Exactly the lines from the top of the records below through the one containing "(l : list A)." must be set down, with no line added or dropped.

■ **Recorded data**
------------------------------------------------------------------------

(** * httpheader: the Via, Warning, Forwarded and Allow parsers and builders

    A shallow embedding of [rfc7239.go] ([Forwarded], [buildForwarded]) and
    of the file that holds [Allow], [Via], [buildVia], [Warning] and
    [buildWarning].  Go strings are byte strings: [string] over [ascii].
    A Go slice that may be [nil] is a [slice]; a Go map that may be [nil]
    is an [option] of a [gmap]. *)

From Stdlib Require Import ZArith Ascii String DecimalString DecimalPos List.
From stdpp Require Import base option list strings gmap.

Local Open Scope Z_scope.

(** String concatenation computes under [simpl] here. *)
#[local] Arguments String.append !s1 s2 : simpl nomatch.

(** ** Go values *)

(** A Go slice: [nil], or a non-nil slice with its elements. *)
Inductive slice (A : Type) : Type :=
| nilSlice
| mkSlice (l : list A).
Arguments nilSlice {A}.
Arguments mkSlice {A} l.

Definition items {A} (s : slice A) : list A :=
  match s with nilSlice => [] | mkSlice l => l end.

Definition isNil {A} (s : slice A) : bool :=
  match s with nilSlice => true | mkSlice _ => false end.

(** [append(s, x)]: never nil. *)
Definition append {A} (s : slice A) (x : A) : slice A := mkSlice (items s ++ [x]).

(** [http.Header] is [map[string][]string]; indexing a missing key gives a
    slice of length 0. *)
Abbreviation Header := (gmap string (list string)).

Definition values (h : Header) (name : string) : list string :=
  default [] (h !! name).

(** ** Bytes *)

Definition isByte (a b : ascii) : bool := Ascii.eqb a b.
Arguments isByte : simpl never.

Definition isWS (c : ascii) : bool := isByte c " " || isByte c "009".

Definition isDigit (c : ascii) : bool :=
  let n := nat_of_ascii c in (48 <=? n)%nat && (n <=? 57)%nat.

------------------------------------------------------------------------

■ **Answer box**
(** * httpheader: the Via, Warning, Forwarded and Allow parsers and builders

    A shallow embedding of [rfc7239.go] ([Forwarded], [buildForwarded]) and
    of the file that holds [Allow], [Via], [buildVia], [Warning] and
    [buildWarning].  Go strings are byte strings: [string] over [ascii].
    A Go slice that may be [nil] is a [slice]; a Go map that may be [nil]
    is an [option] of a [gmap]. *)

From Stdlib Require Import ZArith Ascii String DecimalString DecimalPos List.
From stdpp Require Import base option list strings gmap.

Local Open Scope Z_scope.

(** String concatenation computes under [simpl] here. *)
#[local] Arguments String.append !s1 s2 : simpl nomatch.

(** ** Go values *)

(** A Go slice: [nil], or a non-nil slice with its elements. *)
Inductive slice (A : Type) : Type :=
| nilSlice
| mkSlice (l : list A).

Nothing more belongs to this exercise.